ブツブツ言いながらも、ジュリアに電話をする亜美。

「やっぱり、出ないなあ・・・。もうとっくに来てもいい時間なのに・・・」

政菜は、時計を見ながら出るのを待つ。

「出ませんよ。忘れてるんじゃないですか?」

亜美は、ふてくされながら言う。

「そんなことないでしょ。亜美ちゃんと違うんだから」

政菜のその言葉に、亜美は、口を尖らせそっぽを向く。

別の電話が鳴る。すぐに政菜が受話器を置き、隣の電話に出る。

「はい、田沢芸能事務所です」

政菜は、返事を待つ。

「どちら様ですか?え、菊野は、今日休みですが。え、預かってる?どうしてですか?菊野に?冗談はやめて下さい。警察に連絡しますよ」

政菜は、ガチャンと受話器を置いて、電話を切る。

「政菜さん、どうしたんですか?」

どうも、政菜は期限が悪いようだ。亜美が丁寧に聞く。

「いたずら電話でしょ。みおんちゃんとジュリアを預かってるから、それを乃菊ちゃんに伝えて、墓へ来いなんて言ってるのよ」

政菜には、全くの意味不明の内容なのだろう。しかし、それを聞いた亜美の顔色が変わる。

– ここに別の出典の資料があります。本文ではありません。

(** * Kinematic-chain calibration (kinova_tracking/kinematic_chain_calibration.py)

    A shallow embedding of the class [KinematicChainCalibration]: its
    constructor, the frame selector, the five penalty functions, the two
    objective functions, the per-frame inverse-kinematics step [step_2] and the
    alternation loop of [solve]; then its two Jacobians, its reports
    ([solution], [pivot], [plot_param_value]) and the function [IK_Kinova] of
    kinova_tracking/IK_Kinova.py.

    Conventions of the embedding.
    - A Python float is a real number of [R]; rounding is not modelled.
    - A Python exception is the [Raise] branch of [result].
    - A one-dimensional numpy array or a Python list of floats is a [list R];
      a two-dimensional array is the list of its rows; the marker series
      [3 x nb_markers x nb_frames] is a list of 3 planes, each the list of the
      markers' rows over the frames.  Arrays are rectangular.
    - The kinematic model (biorbd), the module [jacobians], the optimizers of
      scipy and cyipopt and the generator behind [random.sample] are outside
      the class: they are interfaces ([Class]) the definitions are
      parameterised by. *)

From Stdlib Require Import Reals String List Bool Arith Lia Lra Permutation Sorted Finite.
Import ListNotations.
Local Open Scope string_scope.
Local Open Scope list_scope.
Local Open Scope R_scope.

(** ** Python values and exceptions *)

Inductive exn : Type :=
| ValueError (msg : string)
| RuntimeError (msg : string)
| IndexError
| TypeError
| AttributeError
| UnboundLocalError.

Inductive result (A : Type) : Type :=
| Ok (a : A)
| Raise (e : exn).

Arguments Ok {A} a.
Arguments Raise {A} e.

Definition bind {A B : Type} (c : result A) (k : A -> result B) : result B :=
  match c with
  | Ok a => k a
  | Raise e => Raise e
  end.

Notation "'let*' x ':=' c 'in' k" := (bind c (fun x => k))
  (at level 10, x pattern, c at level 100, k at level 200).

Fixpoint mapM {A B : Type} (f : A -> result B) (l : list A) : result (list B) :=
  match l with
  | [] => Ok []
  | a :: l' =>
      let* b := f a in
      let* bs := mapM f l' in
      Ok (b :: bs)
  end.

(** [for a in l: st = body(a, st)] *)
Fixpoint foldM {A S : Type} (body : A -> S -> result S) (l : list A) (st : S) : result S :=
  match l with
  | [] => Ok st
  | a :: l' =>
      let* st' := body a st in
      foldM body l' st'
  end.

Definition is_ok {A : Type} (c : result A) : bool :=
  match c with Ok _ => true | Raise _ => false end.

(** [l[i]] for [0 <= i] *)
Definition getitem {A : Type} (l : list A) (i : nat) : result A :=
  match nth_error l i with
  | Some a => Ok a
  | None => Raise IndexError
  end.

(** [l[-k]] for [1 <= k] *)
Definition getitem_neg {A : Type} (l : list A) (k : nat) : result A :=
  if (k <=? length l)%nat then getitem l (length l - k) else Raise IndexError.

(** [l[a:b]]: a slice never raises, it is cut at the end of the list. *)
Definition slice {A : Type} (a b : nat) (l : list A) : list A :=
  firstn (b - a) (skipn a l).

(** [name in names] *)
Definition py_in (name : string) (names : list string) : bool :=
  existsb (String.eqb name) names.

(** [i in idxs] on integers *)
Definition nat_in (i : nat) (idxs : list nat) : bool :=
  existsb (Nat.eqb i) idxs.

(** [names.index(name)]: the first position of [name], or [ValueError]. *)
Fixpoint list_index (name : string) (names : list string) : result nat :=
  match names with
  | [] => Raise (ValueError "x not in list")
  | n :: names' =>
      if String.eqb n name then Ok 0%nat
      else let* i := list_index name names' in Ok (S i)
  end.

(** ["Table" in value]: substring test *)
Fixpoint str_contains (sub s : string) : bool :=
  match s with
  | EmptyString => prefix sub EmptyString
  | String _ s' => prefix sub s || str_contains sub s'
  end.

(** [[i for i, value in enumerate(names) if keep(value)]] *)
Fixpoint indices_where (keep : string -> bool) (names : list string) (i : nat) : list nat :=
  match names with
  | [] => []
  | n :: names' =>
      if keep n then i :: indices_where keep names' (S i)
      else indices_where keep names' (S i)
  end.

(** [[w] * n] *)
Definition replicate {A : Type} (n : nat) (w : A) : list A := repeat w n.

(** ** numpy *)

Definition vec : Type := list R.
Definition matrix : Type := list (list R).
Definition array3 : Type := list (list (list R)).

Definition zeros (n : nat) : vec := repeat 0 n.
Definition zeros2 (rows cols : nat) : matrix := repeat (zeros cols) rows.

Definition sum (v : vec) : R := fold_right Rplus 0 v.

「政菜さん、それは、みおんちゃんたちを誘拐したってことですよ。のぎちゃんに連絡しなくちゃ」

政菜は、キョトンとしている。

「政菜さん、社長に連絡してください!誘拐なんです!」

亜美は、乃菊に電話する前に、加納へ電話をした。

「お墓って、何なの?」

政菜は、まだ理解していない。

「都市伝説の墓です。もしかしたら、二人は、殺されちゃうかもしれないんです!」

亜美は、そう言いながら、加納が出るのを待つ。

「た、大変だ。社長に電話しなきゃ」

政菜が慌てだす。

「落ち着いてください。私は、とりあえずお墓に向かいますから」

そう言って、携帯電話を耳に当てながら事務所を出る亜美。

「お墓って、どこなの?社長、早く出てください・・・」

急に心細くなった政菜。受話器を持って、右往左往する。


「加納さん、みおんちゃんとジュリアちゃんが誘拐されたの。のぎちゃんを斬った人だと思うけど、お墓へ来いって言ったから、加納さんが調べたところだと思うから、連れてって!」

亜美は、非常階段を下りながら、加納に連絡した。外へ出て10分くらいで、加納が来るまでやって来た。隣に見知らぬ男が乗っている。

「誰ですか、この方?」

訝しげな顔で、助手席の男を見る亜美。

「あ、今ちょうど警察の友達と会っていたんだ」

加納が説明しようとする。

「司馬田です、よろしく」

助手席の男が自己紹介する。

「あ、警察の方ですか。ちょうど良かったです。行きましょう!」

急に態度が変わる亜美。

「君は、危ないから、待ってなさい」

加納は、当然亜美が心配だから、この選択をする。

「そんなわけないでしょ!さあ、行きますよ」

亜美は、勝手に後部座席に乗り込む。加納も仕方なく車を発車する・・・。


「のぎちゃん!みおんちゃんとじゅりあちゃんが、誘拐されたの。それで、のぎちゃんに墓へ来いって言ってたの」

亜美は、乃菊に電話をしていた。

「わかった!今朝、岐阜へ行って、今家に戻る途中だったんだ」

国也が答えた。

「あ、おじさんだったの・・・」

急に恥ずかしくなった亜美は、話すトーンが下がる。

「乃菊は、今疲れて寝てるんだ。この先で引き返すから、その頃には、復活してるよ」

国也の答えに、亜美も復活する。

「私と加納さんは、あ、もう一人、3人で向かってますから、何とか解決できるように頑張ります」

亜美なりの責任感なのだ。

「無理しないでくれよ。相手は、只者じゃないからね」

国也は心配する。

「はい、わかりました!」

元気な声で返事をする亜美。

「すぐに行くから、皆を頼むよ」

それなりに亜美や加納にも期待している。

「了解しました」

運転しながら聞いている加納も、亜美の様子に苦笑いする・・・。